При этом великодушном предложении в толпе раздался тихий, но ясный шепот; даже самые свирепые из делаваров выражали одобрение при виде такой мужественной решимости. Магуа остановился, и одно мгновение казалось, будто он поколебался. Но, взглянув на Кору глазами, в которых свирепость как-то странно сочеталась с выражением восторженного удивления, он принял окончательное решение.

Он выразил свое презрение к предложению разведчика, надменно вскинул голову и сказал твердым, уверенным голосом:

— Хитрая Лисица — великий вождь, он не меняет своих решений… Пойдем, — обратился он к пленнице, властно кладя руку ей на плечо. — Гурон не пустой болтун: мы идем.

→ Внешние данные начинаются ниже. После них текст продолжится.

(** X1.  Whenever [SecureElementProcessJoinAccept] returns, all it has done
    to the world is at most two engine calls, both
    [lr1110_crypto_process_join_accept]: the context and the callback pointer
    are as before, no key is stored or persisted and the change callback is
    not called. *)
Theorem ProcessJoinAccept_only_engine_calls
  (w w' : World E) (joinReqType : Z) (joinEui : option buffer) (devNonce : Z)
  (encJoinAccept : option buffer) (size : Z) (decJoinAccept : option buffer)
  (versionMinor : option Z) (r : JoinAcceptResult) :
  SecureElementProcessJoinAccept joinReqType joinEui devNonce encJoinAccept
    size decJoinAccept versionMinor w = Returns (r, w') ->
  only_calls is_process_join_accept 2 w w'.
Proof. intros H. now apply ProcessJoinAccept_post in H. Qed.

(** X2.  Whenever [SecureElementProcessJoinAccept] returns, the caller's
    [decJoinAccept] buffer has the length it had and its byte 0 (the MHDR) is
    as the caller left it: the function never writes it, on any path. *)
Theorem ProcessJoinAccept_keeps_mhdr_and_length
  (w w' : World E) (joinReqType : Z) (joinEui : option buffer) (devNonce : Z)
  (encJoinAccept : option buffer) (size : Z) (dec : buffer)
  (versionMinor : option Z) (r : JoinAcceptResult) :
  SecureElementProcessJoinAccept joinReqType joinEui devNonce encJoinAccept
    size (Some dec) versionMinor w = Returns (r, w') ->
  exists dec',
    ja_decJoinAccept r = Some dec' /\
    length dec' = length dec /\
    firstn 1 dec' = firstn 1 dec.
Proof.
  intros H. apply ProcessJoinAccept_post in H.
  destruct H as (_ & Hdec & _). now apply Hdec.
Qed.

(** X3.  Whenever [SecureElementProcessJoinAccept] returns Success, it has
    written [*versionMinor], and the value is 0 or 1. *)
Theorem ProcessJoinAccept_success_writes_minor
  (w w' : World E) (joinReqType : Z) (joinEui : option buffer) (devNonce : Z)
  (encJoinAccept : option buffer) (size : Z) (decJoinAccept : option buffer)
  (versionMinor : option Z) (r : JoinAcceptResult) :
  SecureElementProcessJoinAccept joinReqType joinEui devNonce encJoinAccept
    size decJoinAccept versionMinor w = Returns (r, w') ->
  ja_status r = SECURE_ELEMENT_SUCCESS ->
  ja_versionMinor r = Some 0 \/ ja_versionMinor r = Some 1.
Proof.
  intros H. apply ProcessJoinAccept_post in H.
  destruct H as (_ & _ & Hminor). exact Hminor.
Qed.
(** The three other subprocesses, asked at the root of the main working
    tree; [originUrl] is the URL of the remote [origin], if there is
    one. *)
Definition answer (originUrl : option string) (q : query) (w : Ref.World)
  : option string * Ref.World :=
  match q with
  | GitShowToplevel d =>
      (if String.eqb (Ref.absolute w d) (Ref.repo w)
       then Some (Ref.repo w ++ String JS.LF "") else None, w)
  | GitRemoteGetUrl r =>
      (if String.eqb r (Ref.repo w) then
         match originUrl with
         | Some url => Some (url ++ String JS.LF "")
         | None => None
         end
       else None, w)
  | GitBranchShowCurrent r =>
      (if String.eqb r (Ref.repo w) then Some (Ref.head w ++ String JS.LF "") else None, w)
  end.

(** A terminal without colours: [chalk] leaves the text as it is. *)
Definition host (originUrl : option string) : Host Ref.World := {|
  env := envAnywhere;
  ask := answer originUrl;
  processCwd := Ref.cwd;
  chalk := fun _ text => text
|}.

(** The reference environment for a repository whose branches track
    the regular files [tracked] (their paths from the root, and their
    contents): [git worktree add] checks them out into the new
    worktree. *)
Definition envTracking (tracked : list (string * string)) : Env Ref.World := {|
  exec := fun c w =>
    match c with
    | GitWorktreeAdd r b p base =>
        match exec envAnywhere c w with
        | (Some text, w') =>
            (Some text,
             Ref.setFs w' (Ref.dirs w')
               (Ref.files w'
                ++ map (fun f => (Ref.absolute w p ++ "/" ++ fst f, snd f)) tracked))
        | refused => refused
        end
    | _ => exec envAnywhere c w
    end;
  existsSync := existsSync envAnywhere;
  readFile := readFile envAnywhere;
  globValid := globValid envAnywhere;
  globScan := Ref.scan
|}.

Definition hostTracking (originUrl : option string) (tracked : list (string * string))
  : Host Ref.World := {|
  env := envTracking tracked;
  ask := answer originUrl;
  processCwd := Ref.cwd;
  chalk := fun _ text => text
|}.

Definition start (w : Ref.World) : session Ref.World :=
  {| now := w; trace := []; console := [] |}.

End RefHost.

Module SampleHost.

(** [Sample.w0] with the remote of the repository of Next.js. *)
Definition nextjs : Host Ref.World :=
  RefHost.host (Some "https://github.com/vercel/next.js.git").

(** The repository of [Sample.w0] when its branches track a regular
    file [foo]: in the main working tree the file has made room for the
    directory [foo], which is excluded. *)
Definition tracksFoo : Host Ref.World :=
  RefHost.hostTracking (Some "https://github.com/vercel/next.js.git") [("foo", "tracked")].

(** [Sample.w0] after [bytree add demo], the process standing in the
    new worktree. *)
Definition inWorktree : Ref.World :=
  let w := world (snd (createWorktree Ref.env "/r" "/r-bytree" "demo" "main"
                         (Ref.start Sample.w0))) in
  {| Ref.cwd := "/r-bytree/demo"; Ref.repo := Ref.repo w; Ref.dirs := Ref.dirs w;
     Ref.files := Ref.files w; Ref.head := Ref.head w; Ref.branches := Ref.branches w;
     Ref.linked := Ref.linked w; Ref.originHead := Ref.originHead w;
     Ref.remoteBranches := Ref.remoteBranches w |}.

(** [Sample.w0] with a directory where the exclude file should be. *)
Definition unreadable : Ref.World :=
  Ref.setFs Sample.w0 (Ref.dirs Sample.w0 ++ ["/r/.git/info/exclude"]) [].


(** [Sample.w5], where a branch [bytree/demo] remains, with a directory
    of the user's at [/r-bytree/demo]. *)
Definition occupied : Ref.World :=
  Ref.setFs Sample.w5 (Ref.dirs Sample.w5 ++ ["/r-bytree"; "/r-bytree/demo"])
    (Ref.files Sample.w5 ++ [("/r-bytree/demo/notes.txt", "mine")]).

(** [Sample.w0] with white space around the exclude patterns and a
    carriage return at the end of a line. *)
Definition padded : Ref.World :=
  Ref.setFs Sample.w0 (Ref.dirs Sample.w0)
    (("/r/.git/info/exclude",
      "  /.claude/ " ++ String "013" Sample.nl ++ " # comment" ++ Sample.nl ++ Sample.nl
      ++ String "009" "/foo/" ++ Sample.nl)
     :: tl (Ref.files Sample.w0)).

End SampleHost.

(** * Properties *)

(** ** The models at work *)

Example join_resolves_dots :
  Path.join ["/foo"; "bar"; "baz/asdf"; "quux"; ".."] = "/foo/bar/baz/asdf"
  /\ Path.join ["/home/u/repo"; ".."; "repo-bytree"] = "/home/u/repo-bytree"
  /\ Path.join [".git"; "info"; "exclude"] = ".git/info/exclude"
  /\ Path.join [""; ""] = ".".
Proof. repeat split; reflexivity. Qed.

Example dirname_cuts_last_segment :
  Path.dirname "/foo/bar/baz/asdf/quux" = "/foo/bar/baz/asdf"
  /\ Path.dirname "/r-bytree/demo/" = "/r-bytree"
  /\ Path.dirname "/demo" = "/"
  /\ Path.dirname "demo" = ".".
Proof. repeat split; reflexivity. Qed.

Example string_operations :
  JS.trim ("  /.claude/ " ++ String "013" "") = "/.claude/"
  /\ JS.split JS.LF ("a" ++ Sample.nl ++ Sample.nl ++ "b" ++ Sample.nl) = ["a"; ""; "b"; ""]
  /\ JS.replace "worktree /w/worktree x" "worktree " "" = "/w/worktree x"
  /\ JS.replace "refs/remotes/origin/main" "refs/remotes/origin/" "" = "main"
  /\ JS.includes "  origin/main-old" "origin/main" = true
  /\ JS.endsWith ".claude/" "/" = true
  /\ JS.setSpread ["a"; "b"; "a"; "c"; "b"] = ["a"; "b"; "c"].
Proof. repeat split; reflexivity. Qed.

Example glob_matching :
  Glob.globMatch ".claude/**/*" ".claude/settings.json" = true
  /\ Glob.globMatch ".claude/**/*" ".claude/cache/tmp.bin" = true
  /\ Glob.globMatch ".claude/**/*" ".claude" = false
  /\ Glob.globMatch "*.log" "debug.log" = true
  /\ Glob.globMatch "*.log" "logs/debug.log" = false.
Proof. repeat split; reflexivity. Qed.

Девушка отшатнулась с горделивым видом, полным женского достоинства; ее темные глаза вспыхнули, яркий румянец, похожий на прощальный луч заходящего солнца, разлился по лицу.

— Я ваша пленница, и, когда наступит время, я буду готова идти хотя бы на смерть, но сила здесь ни при чем, — холодно проговорила она и, обернувшись к Соколиному Глазу, прибавила: — От души благодарю вас, великодушный охотник! Ваше предложение бесполезно, я не могла бы принять его, но вы можете оказать мне услугу даже большую, чем та, которую вы так великодушно предлагали. Взгляните на это несчастное, изнемогающее дитя! Не покидайте ее, пока она не доберется до места, где живут ее друзья! Я не стану говорить, — прибавила она, крепко пожимая жесткую руку разведчика, — что ее отец наградит вас, — люди, подобные вам, стоят выше наград, — но он будет благодарить и благословлять вас. Боже мой, если бы я могла услышать благословение из его уст в эту ужасную минуту!..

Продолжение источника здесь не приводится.